I spent that drive time scrobbling through the most obscure of my 1980s obscurities on my Plex server. You see — back when Pirate Bay was more King Arthur than the near-corpse that says “I’m not dead yet,” I found a guy that uploaded his massive collection of new wave, dark wave, post-punk and electronic music. He dropped four albums at a time (I think he reached drop #80 something) and I was lucky if I knew any one of the bands included in each. It was humbling and thrilling and the act of downloading these files and immersing myself in these bands consumed me. And not just because they’re handy to have in your back pocket when you meet an 80s music snob that thinks they’re Richard Blade because they listen to ĒBN-ŌZN.

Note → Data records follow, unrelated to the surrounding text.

Section Buffers.
Context (F Q : Prop) `{!Manual}.
(** The documents, and another of them shown. *)
Lemma post_shown e e' : works e' = works e ∨ (∃ i w, works e !! i = Some w ∧ (w.2 = false ∨ w.1.2 = true ∨ F) ∧ works e' = base.delete i (works e)) ∨ (∃ w, w.2 = false ∧ works e' = works e ++ [w]) →
  base e' → calm (mode e') → quit e' = quit e → no_save e' → post F Q e e'.
Proof.
  intros Hw B Hm Hq N. split; [split; [done|]| |intros p E; by destruct (N p)|rewrite Hq; auto].
  - unfold mode_ok. by destruct (mode e').
  - destruct Hw as [->|[(i & w & H1 & H2 & ->)|(w & H1 & ->)]]; [apply rtc_refl|apply rtc_once; by eapply ch_close|apply rtc_once; by apply ch_add].
Qed.
Lemma switch_key i e : einv e → no_save e → keyed F Q e (switch_to i e).
Proof.
  intros I N. pose proof I as [B M]. unfold switch_to. destruct ((i =? active e) || (length (bufs e) <=? i)) eqn:Ei; [apply keyed_done; by apply post_same|].
  apply orb_false_iff in Ei as [Hne%Nat.eqb_neq Hlt%Nat.leb_gt]. destruct (parked e B) as (e1 & E1 & Ee & Hw & Hf & Hl). rewrite E1, bind_done. destruct (lookup_lt_is_Some_2 (bufs e1) i) as [d Hd]; [lia|]. rewrite Hd. cbn [unwrap]. rewrite bind_done.
  apply keyed_done. set (e' := with_mode Normal (with_active i (load_active d e1))). assert (doc_ok d) as Hok by (rewrite Forall_lookup in Hf; by eapply Hf).
  assert (quit e1 = quit e ∧ request e1 = request e) as [Hq1 Hr1] by (by rewrite Ee). clear Ee E1. apply post_shown; [left| |done|done|unfold no_save; cbn; by rewrite Hr1].
  - rewrite works_status. rewrite (works_loaded e' d); [exact Hw|exact Hd|done].
  - split; [by split|cbn; lia|done].
Qed.
Lemma cycle_buffer n e : einv e → no_save e → keyed F Q e (if 1 <? length (bufs e) then switch_to n e else Done (say (lit "only one buffer") e)).
Proof.
  intros I N. destruct (1 <? _); [by apply switch_key|]. apply keyed_done, post_core; [done|done|done|]. destruct I as [[[] _ _] _]. by split.
Qed.
Lemma add_ok d e : base e → doc_ok d → b_modified d = false → ∃ e', add_buffer d e = Done e' ∧ base e' ∧ works e' = works e ++ [work d] ∧ quit e' = quit e ∧ request e' = request e ∧ pending_jump e' = pending_jump e ∧ pending e' = None ∧ count e' = None.
Proof.
  intros B Hd Hm. unfold add_buffer. destruct (parked e B) as (e1 & E1 & Ee & Hw & Hf & Hl). rewrite E1, bind_done. cbv zeta. eexists. split; [reflexivity|].
  assert (length (bufs e1 ++ [d]) - 1 = length (bufs e1)) as Hn by (rewrite length_app; cbn; lia).
  assert (quit e1 = quit e ∧ request e1 = request e ∧ pending_jump e1 = pending_jump e) as (Hq1 & Hr1 & Hj1) by (by rewrite Ee). clear Ee E1. split; [split; [by split| |]|split; [|done]].
  - cbn [bufs active load_active with_active with_bufs]. cbn. rewrite length_app. cbn. lia.
  - cbn. apply Forall_app; split; [done|by apply Forall_singleton].
  - erewrite works_loaded; [|cbn; rewrite Hn; by apply list_lookup_middle|done]. cbn. by rewrite fmap_app, Hw.
Qed.
Lemma help_key e : einv e → no_save e → keyed F Q e (open_help e).
Proof.
  intros I N. pose proof I as [B M]. unfold open_help. case_bool_decide; [apply keyed_done; by apply post_same|]. destruct (position _ _) as [i|]; [by apply switch_key|].
  destruct (add_ok (doc_new (Some HELP_NAME) HELP_TEXT true) e B) as (e' & -> & B' & Hw & Hq & Hr & _ & Hp & Hc); [apply new_wf|done|]. rewrite bind_done. apply keyed_done.
  apply post_shown; [right; right; by exists (work (doc_new (Some HELP_NAME) HELP_TEXT true))| |done|done|unfold no_save; cbn; by rewrite Hr].
  destruct B' as [[] B2 B3]. split; [by split|done|done].
Qed.
Lemma delete_fmap (ds : list DocState) i : work <$> base.delete i ds = base.delete i (work <$> ds).
Proof. revert i. induction ds as [|d ds IH]; intros [|i]; [done..|]. cbn. f_equal. apply IH. Qed.
Lemma delete_over {A} (l : list A) i x : base.delete i (<[i := x]> l) = base.delete i l.
Proof. revert i. induction l as [|y l IH]; intros [|i]; [done..|]. cbn. f_equal. apply IH. Qed.
Lemma close_key force e : einv e → no_save e → mode e = Normal → (force = true → readonly e = true ∨ F) → keyed F Q e (close_buffer force e).
Proof.
  intros I N Hm Hf. pose proof I as [B M]. pose proof B as [L B2 B3]. unfold close_buffer. destruct (Nat.leb_spec (length (bufs e)) 1) as [|Hlen]; [apply keyed_done, post_core; [done|done|done|]; destruct L; by split|].
  destruct (modified e && negb force) eqn:Ef; [apply keyed_done, post_core; [done|done|done|]; destruct L; by split|]. unfold vec_remove. rewrite (proj2 (Nat.ltb_lt _ _) B2), bind_done. cbv zeta.
  set (bs := base.delete (active e) (bufs e)). assert (length bs = length (bufs e) - 1) as Hl by (apply length_delete, lookup_lt_is_Some_2; done).
  set (e1 := if length (bufs (with_bufs bs e)) <=? active (with_bufs bs e) then with_active (length (bufs (with_bufs bs e)) - 1) (with_bufs bs e) else with_bufs bs e).
  assert (bufs e1 = bs ∧ quit e1 = quit e ∧ request e1 = request e ∧ active e1 < length bs) as (Hb & Hq & Hr & Ha).
  { unfold e1. change (bufs (with_bufs bs e)) with bs. change (active (with_bufs bs e)) with (active e). destruct (Nat.leb_spec (length bs) (active e)); split_and!; try done; cbn; lia. }
  clearbody e1. rewrite Hb. destruct (lookup_lt_is_Some_2 bs (active e1) Ha) as [d Hd]. rewrite Hd. cbn [unwrap]. rewrite bind_done. apply keyed_done.
  assert (Forall doc_ok bs) as Hok by by apply Forall_delete. assert (doc_ok d) as Hdok by (rewrite Forall_lookup in Hok; by eapply Hok).
  apply post_shown; [right; left| |done|done|unfold no_save; cbn; by rewrite Hr].
  - exists (active e), (shown e). split; [by apply works_shown|]. split.
    + cbn. destruct (modified e), force; cbn in *; auto; try done.
    + rewrite works_status. rewrite (works_loaded _ d); [cbn; rewrite Hb|cbn; by rewrite Hb|done]. unfold works, bs. by rewrite delete_fmap, delete_over.
  - split; [by split|cbn; by rewrite Hb|cbn; by rewrite Hb].
Qed.
(** The scroll, by the two ways of showing lines. *)
Lemma scroll_wrapped tw height e : 0 < height → wf (text e) → wrap e = true →
  on_screen tw height (scroll_to tw height e) ∧ (on_screen tw height e → (top (scroll_to tw height e), top_sub (scroll_to tw height e)) = (top e, top_sub e)).
Proof.
  intros Hh W Hw. unfold scroll_to. rewrite (proj2 (Nat.eqb_neq _ _)) by lia. cbv zeta. change (wrap (with_vp_tw tw e)) with (wrap e). rewrite Hw. cbn [negb].
  change (text (with_left 0 (with_vp_tw tw e))) with (text e). change (top (with_left 0 (with_vp_tw tw e))) with (top e). change (top_sub (with_left 0 (with_vp_tw tw e))) with (top_sub e).
  change (text (with_vp_tw tw e)) with (text e). set (e0 := with_left 0 (with_vp_tw tw e)). set (cur := cursor_visual (text e) tw). pose proof (cursor_vis (text e) tw W) as Hv. fold cur in Hv.
  assert (∀ p, (∃ k, k ≤ height - 1 ∧ below (text e) tw k p = Some cur) → on_screen tw height (with_top p.1 (with_top_sub p.2 e0))) as Hon.
  { intros p (k & Hk & Hb). unfold on_screen. change (wrap (with_top p.1 (with_top_sub p.2 e0))) with (wrap e). rewrite Hw. exists k. split; [lia|]. cbn. destruct p. exact Hb. }
  assert (on_screen tw height e → ∃ k, k ≤ height - 1 ∧ below (text e) tw k (top e, top_sub e) = Some cur) as Hoff.
  { unfold on_screen. rewrite Hw. intros (k & Hk & Hb). exists k. split; [lia|done]. }
  assert (∃ k, k ≤ height - 1 ∧ below (text e) tw k cur = Some cur) as H0 by (exists 0; split; [lia|done]).
  change (_ || _) with (before cur (top e, top_sub e)). destruct (before cur _) eqn:Eb.
  - split; [by apply Hon|]. intros (k & _ & Hb)%Hoff. apply below_after in Hb. congruence.
  - destruct (seek _ _ _ _ _) eqn:Es.
    + split; [|done]. apply seek_reached in Es. destruct Es as (k & Hk & Hb). unfold on_screen. change (wrap e0) with (wrap e). rewrite Hw. exists k. split; [lia|exact Hb].
    + split; [apply Hon, back_below, Hv|]. intros Hs%Hoff%seek_reached. congruence.
    + split; [by apply Hon|]. intros Hs%Hoff%seek_reached. congruence.
Qed.
Lemma scroll_plain tw height e : 0 < height → wrap e = false →
  on_screen tw height (scroll_to tw height e) ∧ (on_screen tw height e → (top (scroll_to tw height e), left_ (scroll_to tw height e)) = (top e, left_ e)).
Proof.
  intros Hh Hw. unfold scroll_to. rewrite (proj2 (Nat.eqb_neq _ _)) by lia. cbv zeta. change (wrap (with_vp_tw tw e)) with (wrap e). rewrite Hw. cbn [negb].
  unfold cursor. change (text (with_vp_tw tw e)) with (text e). cbn [top with_top_sub with_vp_tw]. destruct (Nat.ltb_spec (row (text e)) (top e)); [|destruct (Nat.leb_spec (top e + height) (row (text e)))]; cbn [left_ with_top with_top_sub with_vp_tw];
  (destruct (Nat.ltb_spec (col (text e)) (left_ e)); [|destruct (Nat.leb_spec (left_ e + tw `max` 1) (col (text e)))]); unfold on_screen; cbn; rewrite Hw; (split; [lia|intros [? ?]; f_equal; lia]).
Qed.

(** ** The tree of variables *)

Import NoraDiag.

Lemma var_ind (P : VarNode → Prop) : (∀ a b r ex f ch, Forall P ch → P (mkVar a b r ex f ch)) → ∀ n, P n.
Proof. intros H. fix IH 1. intros [a b r ex f ch]. apply H. induction ch as [|n ch IHc]; constructor; [apply IH|exact IHc]. Qed.

(** What is shown, in order: each node with its path from the roots. *)
Fixpoint outline_node (n : VarNode) (path : list nat) : list (list nat * VarNode) :=
  (path, n) :: match n with
               | mkVar _ _ _ true _ ch =>
                   (fix go (l : list VarNode) (i : nat) : list (list nat * VarNode) :=
                      match l with [] => [] | n :: l => outline_node n (path ++ [i]) ++ go l (S i) end) ch 0
               | _ => []
               end.
Fixpoint outline (l : list VarNode) (i : nat) (prefix : list nat) : list (list nat * VarNode) :=
  match l with [] => [] | n :: l => outline_node n (prefix ++ [i]) ++ outline l (S i) prefix end.
(** How deep the open nodes are nested. *)
Fixpoint levels (n : VarNode) : nat :=
  match n with
  | mkVar _ _ _ true _ ch => S ((fix go (l : list VarNode) : nat := match l with [] => 0 | n :: l => levels n `max` go l end) ch)
  | _ => 0
  end.
Definition depth_of (l : list VarNode) : nat := foldr (λ n k, levels n `max` k) 0 l.
(* ===== verification/Virtq.v ===== *)
(** * The counters of a split virtqueue (usr/lib/netdev/src/ring.rs)

    The transmit and receive rings a network driver keeps beside the device's:
    free-running counters of 16 bits that wrap, and the slots they name.  A
    remainder by a size of zero is a panic. *)

From S2P Require Import Prelude.
Open Scope Z_scope.

Module Virtq.

Definition wrapping_add (a b : Z) : Z := as_u 16 (a + b).
Definition wrapping_sub (a b : Z) : Z := as_u 16 (a - b).
Definition slot_of (i size : Z) : outcome Z := if size =? 0 then Panic else Done (i mod size).

(** ** Transmitting *)

Record TxRing := mkTx { tx_size : Z; tx_avail_idx : Z; tx_seen_used : Z }.

Definition tx_new (size : Z) : TxRing := mkTx size 0 0.
Definition in_flight (t : TxRing) : Z := wrapping_sub (tx_avail_idx t) (tx_seen_used t).
Definition can_post (t : TxRing) : bool := in_flight t <? tx_size t.
Definition next_slot (t : TxRing) : outcome Z := slot_of (tx_avail_idx t) (tx_size t).
Definition commit_post (t : TxRing) : TxRing * Z :=
  let a := wrapping_add (tx_avail_idx t) 1 in (mkTx (tx_size t) a (tx_seen_used t), a).

(** [while self.seen_used != cur_used && n < reapable]: at most [reapable] turns. *)
Fixpoint reap_f (fuel : nat) (seen cur n : Z) : Z * Z :=
  match fuel with
  | O => (seen, n)
  | S fuel => if seen =? cur then (seen, n) else reap_f fuel (wrapping_add seen 1) cur (wrapping_add n 1)
  end.
Definition reap (t : TxRing) (cur_used cap : Z) : TxRing * Z :=
  let reapable := Z.min (in_flight t) cap in
  let '(seen, n) := reap_f (Z.to_nat reapable) (tx_seen_used t) cur_used 0 in
  (mkTx (tx_size t) (tx_avail_idx t) seen, n).

(** ** Receiving *)

Record RxRing := mkRx { rx_size : Z; rx_avail_idx : Z; rx_seen_used : Z }.

Definition rx_new (size : Z) : RxRing := mkRx size size 0.
Definition has_used (r : RxRing) (cur_used : Z) : bool := negb (rx_seen_used r =? cur_used).
Definition take_used (r : RxRing) (cur_used : Z) : outcome (RxRing * option Z) :=
  if rx_seen_used r =? cur_used then Done (r, None) else
  slot ← slot_of (rx_seen_used r) (rx_size r);
  Done (mkRx (rx_size r) (rx_avail_idx r) (wrapping_add (rx_seen_used r) 1), Some slot).
Definition recycle_slot (r : RxRing) : outcome (RxRing * Z) :=
  slot ← slot_of (rx_avail_idx r) (rx_size r);
  Done (mkRx (rx_size r) (wrapping_add (rx_avail_idx r) 1) (rx_seen_used r), slot).

(** ** The driver's use of the rings

    Posting is gated; the device's used index is whatever it reports.  [posted] and
    [reaped] count without wrapping. *)

Record tx_run := mkTxRun { ring : TxRing; posted : Z; reaped : Z }.
Inductive tx_step : tx_run → tx_run → Prop :=
  | tx_post s : can_post (ring s) = true →
      tx_step s (mkTxRun (commit_post (ring s)).1 (posted s + 1) (reaped s))
  | tx_reap s cur cap : 0 ≤ cur ≤ u_max 16 → 0 ≤ cap ≤ u_max 16 →
      tx_step s (mkTxRun (reap (ring s) cur cap).1 (posted s) (reaped s + (reap (ring s) cur cap).2)).

(** A drain of the receive ring up to the index the device reported, each entry
    recycled: the used slots read and the avail slots written. *)
Fixpoint rx_drain (fuel : nat) (r : RxRing) (cur_used : Z) : outcome (RxRing * list (Z * Z)) :=
  match fuel with
  | O => OutOfFuel
  | S fuel =>
      '(r, o) ← take_used r cur_used;
      match o with
      | None => Done (r, [])
      | Some used =>
          '(r, avail) ← recycle_slot r;
          '(r, rest) ← rx_drain fuel r cur_used;
          Done (r, (used, avail) :: rest)
      end
  end.

End Virtq.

So I made it the goal of my drive to pick one of these beautiful obscurities. I did better than that — I picked five.

This afternoon I sat down to write and learned that I’d gone too deep. Almost.

Three bands didn’t exist on Spotify and the fourth only had some recent releases that hardly resembled their 80’s output. The fifth — the fifth stared back at me, wide-eyed, undeterred by the low number of monthly listeners belying the artist’s closeted influence on New Wave, Punk and Post-punk.

And then I changed my mind.

I needed to rewind a few more years to do this obscure and silently omnipresent musician, actor, writer, and journalist a measure of justice. I’d do two posts to celebrate this mad, maniacal genius.

The Guardian called Richard Strange’s Doctors of Madness the missing link between David Bowie and the Sex Pistols. They’re glam and prog, they’re punk’s harbinger; each song is its own thing, wildly and sometimes disconcertingly waffling between genres and contemporaneous rock tropes. More notable perhaps than their broader catalog — they commandeered the stage like villains in a William S. Burroughs dreamscape. Pure theatrics and showmanship.

They dyed their hair blue, wore sequins on their eyelids, took on bizarre stage personas, and wallowed in lyrics describing the coming dystopian hellscape brought about by political corruption, urban decay, and increasing degrees of mental illness. Pure UK proto-punk.

During their fleeting, vaporous prime, the Pistols, The Jam, and Cabaret Voltaire all opened for The Doctors.

And then in 1978 they were just gone.

Buoyed by a deluxe reissue of their three records forty years after the fact, the Doctors once again appeared on the radars of music listeners who might have missed them the first time around. Myself included.

This gonzo lyric from “Waiting” stuck with me since I first heard the song. It kept me hunting through their discography for more fragmented, mind-fuck gems of haunting silliness.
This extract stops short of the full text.